Assignment - When the string "export" occurs in a line of the listing below, return that line.
####
(** Decomposes a transaction into its steps. *)
Ltac keeps_tac :=
  repeat first
    [ progress eauto 1 with keeps
    | apply keeps_bind; [| intros ?]
    | apply keeps_modify; intros ?; by repeat case_match
    | match goal with
      | |- keeps (match ?x with _ => _ end) => destruct x
      | |- keeps (if ?x then _ else _) => destruct x
      end ].

Lemma keeps_allocChangeRev : keeps allocChangeRevTx.
Proof. unfold allocChangeRevTx. keeps_tac. Qed.
Lemma keeps_upsertTombstone now p rev : keeps (upsertTombstoneTx now p rev).
Proof. unfold upsertTombstoneTx. keeps_tac. Qed.
Lemma keeps_clearTombstone p : keeps (clearTombstoneTx p).
Proof. unfold clearTombstoneTx. keeps_tac. Qed.
Lemma keeps_clearTombstoneSubtree p : keeps (clearTombstoneSubtreeTx p).
Proof. unfold clearTombstoneSubtreeTx. keeps_tac. Qed.
Lemma keeps_tombstoneSubtree now p rev : keeps (tombstoneSubtreeTx now p rev).
Proof. unfold tombstoneSubtreeTx. keeps_tac. Qed.
Lemma keeps_insertEntryOrIgnore p n : keeps (insertEntryOrIgnoreTx p n).
Proof. unfold insertEntryOrIgnoreTx. keeps_tac. Qed.
Lemma keeps_insertEntry p n r : keeps (insertEntryTx p n r).
Proof. unfold insertEntryTx. keeps_tac. Qed.
Lemma keeps_deleteEntry p n : keeps (deleteEntryTx p n).
Proof. unfold deleteEntryTx. keeps_tac. Qed.
#[export] Hint Resolve keeps_allocChangeRev keeps_upsertTombstone keeps_clearTombstone
  keeps_clearTombstoneSubtree keeps_tombstoneSubtree keeps_insertEntryOrIgnore
  keeps_insertEntry keeps_deleteEntry : keeps.

Lemma keeps_removeDirEntry p : keeps (removeDirEntryTx p).
Proof. unfold removeDirEntryTx. keeps_tac. Qed.
Lemma keeps_checkParentExists p : keeps (checkParentExists p).
Proof. unfold checkParentExists. keeps_tac. Qed.
#[export] Hint Resolve keeps_removeDirEntry keeps_checkParentExists : keeps.

Lemma keeps_rekeyTx {A} (r : tdb -> option A) (put : A -> tdb -> tdb) :
  (forall x d, core (put x d) = core d) -> keeps (rekeyTx r put).
Proof.
  intros Hp. unfold rekeyTx. apply keeps_bind; [apply keeps_query |].
  intros [x|]; [| apply keeps_throw]. apply keeps_modify. intros d. apply Hp.
Qed.

Lemma keeps_rewriteRenameDirEntries from to k rev :
  keeps (rewriteRenameDirEntriesTx from to k rev).
Proof. unfold rewriteRenameDirEntriesTx. keeps_tac. Qed.

Section keeps_journal.
Context {MP : MsgPack}.

Lemma keeps_appendJournal now sid al ag op p bv av bm rf :
  keeps (appendJournal now sid al ag op p bv av bm rf).
Proof. unfold appendJournal. keeps_tac. Qed.

Lemma keeps_journalBeforeWrite now sid al ag op p prior av rf :
  keeps (journalBeforeWrite now sid al ag op p prior av rf).
Proof.
  unfold journalBeforeWrite. apply keeps_bind; [apply keeps_appendJournal |]. intros _.
  keeps_tac.
Qed.

Lemma keeps_journalPut now p v nv old cs sid al ag :
  keeps (journalPutTx now p v nv old cs sid al ag).
Proof.
  unfold journalPutTx. case_decide; [apply keeps_ret |].
  destruct (if v =? 0 then _ else _) as [op prior].
  apply keeps_bind; [apply keeps_journalBeforeWrite |]. intros. apply keeps_ret.
Qed.

Lemma keeps_journalCreate now p v sid al ag : keeps (journalCreateTx now p v sid al ag).
Proof.
  unfold journalCreateTx. case_decide; [apply keeps_ret |].
  apply keeps_bind; [apply keeps_journalBeforeWrite |]. intros. apply keeps_ret.
Qed.

Lemma keeps_journalDelete now p r n cs sid al ag :
  keeps (journalDeleteTx now p r n cs sid al ag).
Proof.
  unfold journalDeleteTx. case_decide; [apply keeps_ret |].
  apply keeps_bind; [destruct (n >? 1); keeps_tac |]. intros q.
  apply keeps_bind; [apply keeps_journalBeforeWrite |]. intros. apply keeps_ret.
Qed.
Lemma feed_sorted subtree d : one_row_per_path d -> sorted_by feed_lt (feed subtree d).
Proof.
  intros H%(feed_NoDup subtree). unfold feed in *.
  pose proof (StronglySorted_merge_sort feed_le
    (filter (fun r => in_feed_subtree subtree r = true) (feed_rows d))) as Hs.
  revert H Hs. generalize (merge_sort feed_le
    (filter (fun r => in_feed_subtree subtree r = true) (feed_rows d))) as l. clear.
  induction l as [|x l IH]; intros Hn Hs; [constructor |].
  rewrite fmap_cons in Hn. apply NoDup_cons in Hn as [Hni Hn].
  apply StronglySorted_inv in Hs as [Hs Hf]. constructor; [by apply IH |].
  rewrite Forall_forall in Hf |- *. intros y Hy. specialize (Hf y Hy).
  destruct (feed_lt x y) eqn:E; [done |].
  destruct (feed_lt_connected _ _ E Hf) as [_ Hp]. destruct Hni. rewrite Hp.
  by apply list_elem_of_fmap_2.
Qed.

Lemma elem_of_feed subtree d r :
  r ∈ feed subtree d <-> r ∈ feed_rows d /\ in_feed_subtree subtree r = true.
Proof.
  unfold feed. rewrite (merge_sort_Permutation feed_le), list_elem_of_filter. tauto.
Qed.

(** ** Scanning *)

Lemma scanChange_key ic r e : scanChange ic r = Ok e -> ce_Path e = f_path r /\ ce_Rev e = f_rev r.
Proof.
  unfold scanChange. repeat case_match; intros He; simplify_eq; done.
Qed.

Lemma scanAll_length ic l es : scanAll ic l = Ok es -> length es = length l.
Proof.
  revert es. induction l as [|r l IH]; simpl; intros es; [by intros [= <-] |].
  destruct (scanChange ic r); [| done]. destruct (scanAll ic l) as [xs|] eqn:E; [| done].
  intros [= <-]. simpl. f_equal. by apply IH.
Qed.

Lemma scanAll_app ic l1 l2 e1 e2 :
  scanAll ic l1 = Ok e1 -> scanAll ic l2 = Ok e2 -> scanAll ic (l1 ++ l2) = Ok (e1 ++ e2).
Proof.
  revert e1. induction l1 as [|r l IH]; simpl; intros e1; [by intros [= <-] |].
  destruct (scanChange ic r); [| done]. destruct (scanAll ic l) as [xs|]; [| done].
  intros [= <-] H2. by rewrite (IH xs).
Qed.

Lemma scanAll_app_inv ic l1 l2 es :
  scanAll ic (l1 ++ l2) = Ok es ->
  exists e1 e2, scanAll ic l1 = Ok e1 /\ scanAll ic l2 = Ok e2 /\ es = e1 ++ e2.
Proof.
  revert es. induction l1 as [|r l IH]; simpl; intros es; [by exists [], es |].
  destruct (scanChange ic r) as [x|]; [| done].
  destruct (scanAll ic (l ++ l2)) as [xs|]; [| done]. intros [= <-].
  destruct (IH xs eq_refl) as (e1 & e2 & -> & -> & ->). by exists (x :: e1), e2.
Qed.

Lemma scanAll_last ic l es e :
  scanAll ic l = Ok es -> last es = Some e ->
  exists r, last l = Some r /\ ce_Path e = f_path r /\ ce_Rev e = f_rev r.
Proof.
  destruct (decide (l = [])) as [->|Hne]; [by intros [= <-] |].
  destruct (exists_last Hne) as (l' & r & ->). rewrite last_snoc. intros Hs Hl.
  apply scanAll_app_inv in Hs as (e1 & e2 & _ & H2 & ->). simpl in H2.
  destruct (scanChange ic r) as [x|] eqn:Hx; [| done]. injection H2 as <-.
  rewrite last_snoc in Hl. injection Hl as <-. exists r. split; [done |].
  by eapply scanChange_key.
Qed.

(** ** Hydration *)

(** Every row of the feed can be scanned. *)
Definition scannable (d : tdb) : Prop := forall r, r ∈ feed_rows d -> exists e, scanChange true r = Ok e.

Lemma scanAll_total l :
  (forall r, r ∈ l -> exists e, scanChange true r = Ok e) -> exists es, scanAll true l = Ok es.
Proof.
  induction l as [|r l IH]; intros H; [by exists [] |]. simpl.
  destruct (H r) as [e ->]; [by left |].
  destruct IH as [es ->]; [| by exists (e :: es)]. intros x Hx. apply H. by right.
Qed.

Section hydration.
Context (permits : gostr -> bool) (agent : gostr) (limit : Z) (d : tdb).
Hypothesis Hlimit : 1 <= limit <= 1000.
Let subtree := scopeSubtree agent.
Let pg (cur : Z * gostr) : list feedRow := page (after cur) (Z.to_nat limit) (feed subtree d).

Lemma clampFetchLimit_id : clampFetchLimit limit = limit.
Proof using Hlimit.
  unfold clampFetchLimit, changesFetchMaxLimit.
  replace (limit <=? 0) with false by lia. by replace (limit >? 1000) with false by lia.
Qed.

(** One request that needs no resync. *)
Lemma handleChangesFetch_page cur es :
  (cur.1 <= 0 \/ pruned_before_rev d <= cur.1) -> cur.1 < 2 ^ 63 ->
  scanAll true (pg cur) = Ok es ->
  handleChangesFetch permits agent (mkFetchReq SyncProtocolV1 cur.1 cur.2 limit true) d =
  let '(nr, np, cr) := nextCursor limit (last_rev d) es in
  Ok (mkFetchResp (filter (fun e => permits (policyPath (ce_Path e)) = true) es)
        nr np cr false subtree).
Proof using Hlimit.
  intros Hc Hb Hs. unfold handleChangesFetch. cbn [rq_SyncProtocol rq_CursorRev rq_CursorPath
    rq_Limit rq_IncludeChunks]. rewrite clampFetchLimit_id.
  replace (negb (SyncProtocolV1 =? SyncProtocolV1)) with false by done.
  replace ((0 <? cur.1) && (cur.1 <? pruned_before_rev d)) with false by lia.
  unfold queryChanges. replace (2 ^ 63 <=? cur.1) with false by lia.
  unfold changeRows. replace (limit <? 0) with false by lia.
  fold subtree. destruct cur as [c q]. cbn [fst snd] in *.
  unfold pg in Hs. rewrite Hs. done.
Qed.

(** A fresh client whose first page is full and ends below the prune
    watermark is sent back to the start for ever. *)
Lemma catchUp_livelock r :
  permits = (fun _ => true) -> scannable d ->
  last (pg (0, [])) = Some r -> length (pg (0, [])) = Z.to_nat limit ->
  0 < f_rev r < pruned_before_rev d -> f_rev r < 2 ^ 63 ->
  forall fuel got, catchUp permits fuel agent limit (0, []) got d = None.
Proof using Hlimit.
  intros Hperm Hscan Hlast Hlen Hr Hb.
  destruct (scanAll_total (pg (0, []))) as [es Hes].
  { intros x Hx. apply Hscan. apply subseteq_take in Hx.
    apply list_elem_of_filter in Hx as [_ Hx]. by apply elem_of_feed in Hx as [Hx _]. }
  pose proof (scanAll_length _ _ _ Hes) as Hl.
  destruct (last es) as [e|] eqn:He;
    [| apply last_None in He; subst es; simpl in Hl; lia].
  destruct (scanAll_last _ _ _ _ Hes He) as (r' & Hr' & Hp & Hrev).
  assert (r' = r) as -> by congruence.
  assert (forall fuel got c q, 0 < c < pruned_before_rev d ->
    catchUp permits (S fuel) agent limit (c, q) got d =
    catchUp permits fuel agent limit (0, []) [] d) as Hresync.
  { intros fuel got c q Hc. cbn [catchUp]. unfold handleChangesFetch at 1.
    cbn [rq_SyncProtocol rq_CursorRev rq_CursorPath fst snd].
    replace (negb (SyncProtocolV1 =? SyncProtocolV1)) with false by done.
    by replace ((0 <? c) && (c <? pruned_before_rev d)) with true by lia. }
  intros fuel. induction fuel as [fuel IH] using lt_wf_ind. intros got.
  destruct fuel as [|fuel]; [done |]. cbn [catchUp].
  rewrite (handleChangesFetch_page (0, []) es) by (simpl; done || lia).
  unfold nextCursor. rewrite He.
  replace (Z.of_nat (length es) <? limit) with false by lia. cbn [andb negb].
  cbn [rs_ResyncRequired rs_Entries rs_NextRev rs_NextPath].
  rewrite (filter_all_true (fun e => permits (policyPath (ce_Path e))))
    by (apply Forall_forall; intros; by rewrite Hperm).
  replace (Z.of_nat (length es) <? limit) with false by lia.
  destruct fuel as [|fuel]; [done |]. rewrite Hresync by lia. apply IH. lia.
Qed.
Lemma remove_all_spec rs m :
  lm_ok m -> (forall r, r ∈ rs -> byID m !! lr_id r = Some r) -> NoDup (lr_id <$> rs) ->
  lm_ok (remove_all rs m) /\
  forall i, byID (remove_all rs m) !! i = if decide (i ∈ lr_id <$> rs) then None else byID m !! i.
Proof.
  revert m. induction rs as [|r rs IH]; intros m O Hin Hnd; [done |].
  rewrite fmap_cons in Hnd. apply NoDup_cons in Hnd as [Hni Hnd].
  assert (byID m !! lr_id r = Some r) as Hr by (apply Hin; by left).
  destruct (IH (removeLocked r m) (ok_remove m O r Hr)) as [O' Hl]; [| done |].
  - intros s Hs. simpl. rewrite lookup_delete_ne; [apply Hin; by right |].
    intros E. apply Hni. rewrite E. by apply list_elem_of_fmap_2.
  - split; [done |]. intros i. rewrite fmap_cons.
    change (remove_all (r :: rs) m) with (remove_all rs (removeLocked r m)).
    rewrite Hl. cbn [byID removeLocked].
    destruct (decide (i ∈ lr_id r :: (lr_id <$> rs))) as [Hi|Hi];
      destruct (decide (i ∈ lr_id <$> rs)) as [Hi'|Hi']; try done.
    + apply elem_of_cons in Hi as [->|?]; [by rewrite lookup_delete_eq | done].
    + destruct Hi. by right.
    + rewrite lookup_delete_ne; [done |]. intros <-. apply Hi. by left.
Qed.

Lemma expired_in now m r :
  lm_ok m -> r ∈ expired now m <->
  byID m !! lr_id r = Some r /\ lr_revoking r = false /\ lr_expiresAt r <= now.
Proof.
  intros O. unfold expired. rewrite list_elem_of_filter, list_elem_of_fmap. split.
  - intros [[H1 H2] ([i s] & -> & Hin)]. apply elem_of_map_to_list in Hin. simpl in *.
    by destruct (ok_id m O i s Hin) as [-> _].
  - intros (Hr & H1 & H2). split; [done |]. exists (lr_id r, r).
    by rewrite elem_of_map_to_list.
Qed.

Lemma byID_ids_NoDup m : lm_ok m -> NoDup (lr_id <$> (map_to_list (byID m)).*2).
Proof.
  intros O. rewrite <- list_fmap_compose.
  rewrite (list_fmap_ext _ fst) by (intros j [i r] Hj;
    apply list_elem_of_lookup_2, elem_of_map_to_list in Hj; by apply (ok_id m O)).
  apply NoDup_fst_map_to_list.
Qed.

Lemma SweepExpired_spec now m :
  lm_ok m -> lm_ok (SweepExpired now m).2 /\
  forall i r, byID (SweepExpired now m).2 !! i = Some r <->
    byID m !! i = Some r /\ ~ (lr_revoking r = false /\ lr_expiresAt r <= now).
Proof.
  intros O. destruct (remove_all_spec (expired now m) m O) as [O' Hl].
  - intros r Hr. by apply expired_in in Hr as [? _].
  - unfold expired. apply NoDup_fmap_filter. by apply byID_ids_NoDup.
  - split; [done |]. intros i r. simpl. rewrite Hl. case_decide as Hi.
    + split; [done |]. intros [Hr Hne]. exfalso.
      apply list_elem_of_fmap in Hi as (s & -> & Hs). apply expired_in in Hs as (Hs & ? & ?); [| done].
      assert (s = r) as -> by congruence. by apply Hne.
    + split; [| by intros [? _]]. intros Hr. split; [done |]. intros [H1 H2]. apply Hi.
      destruct (ok_id m O i r Hr) as [<- _]. apply list_elem_of_fmap_2. by apply expired_in.
Qed.

Lemma ReleaseAllForConn_spec c m :
  lm_ok m -> lm_ok (ReleaseAllForConn c m) /\
  forall i r, byID (ReleaseAllForConn c m) !! i = Some r <->
    byID m !! i = Some r /\ (c = 0 \/ lr_connID r <> c).
Proof.
  intros O.
  assert (forall r, r ∈ leases_of_conn c m <->
    byID m !! lr_id r = Some r /\ c <> 0 /\ lr_connID r = c) as Hin.
  { intros r. unfold leases_of_conn. rewrite list_elem_of_omap. split.
    - intros (i & Hi & Hr). apply elem_of_elements in Hi.
      assert (conn_mem c i (byConn m)) as Hm.
      { unfold conn_mem. destruct (byConn m !! c) as [s|]; [by exists s |].
        by apply elem_of_empty in Hi. }
      apply (ok_conn m O) in Hm as (Hc & s & Hs & Hsc). assert (s = r) as -> by congruence.
      by destruct (ok_id m O i r Hr) as [-> _].
    - intros (Hr & Hc & Hrc). exists (lr_id r). split; [| done]. apply elem_of_elements.
      assert (conn_mem c (lr_id r) (byConn m)) as (s & Hs & Hi)
        by (apply (ok_conn m O); eauto). by rewrite Hs. }
  assert (NoDup (lr_id <$> leases_of_conn c m)) as Hnd.
  { unfold leases_of_conn.
    generalize (NoDup_elements (default ∅ (byConn m !! c))).
    generalize (elements (default ∅ (byConn m !! c))) as l. clear Hin.
    induction l as [|i l IH]; intros Hn; [constructor |].
    apply NoDup_cons in Hn as [Hni Hn]. simpl. destruct (byID m !! i) as [r|] eqn:Hr; [| by apply IH].
    rewrite fmap_cons. constructor; [| by apply IH].
    intros (s & Hs & Hin)%list_elem_of_fmap. apply list_elem_of_omap in Hin as (j & Hj & Hjs).
    destruct (ok_id m O i r Hr) as [Hri _]. destruct (ok_id m O j s Hjs) as [Hsj _].
    apply Hni. congruence. }
  destruct (remove_all_spec (leases_of_conn c m) m O) as [O' Hl]; [| done |].
  - intros r Hr. by apply Hin in Hr as [? _].
  - split; [done |]. intros i r. unfold ReleaseAllForConn. rewrite Hl. case_decide as Hi.
    + split; [done |]. intros [Hr Hne]. apply list_elem_of_fmap in Hi as (s & -> & Hs).
      apply Hin in Hs as (Hs & Hc & Hsc). assert (s = r) as -> by congruence. by destruct Hne.
    + split; [| by intros [? _]]. intros Hr. split; [done |].
      destruct (decide (c = 0)) as [?|Hc]; [by left |]. right. intros Hrc. apply Hi.
      destruct (ok_id m O i r Hr) as [<- _]. apply list_elem_of_fmap_2. by apply Hin.
Qed.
####
Solution for this task -
#[export] Hint Resolve keeps_allocChangeRev keeps_upsertTombstone keeps_clearTombstone
#[export] Hint Resolve keeps_removeDirEntry keeps_checkParentExists : keeps.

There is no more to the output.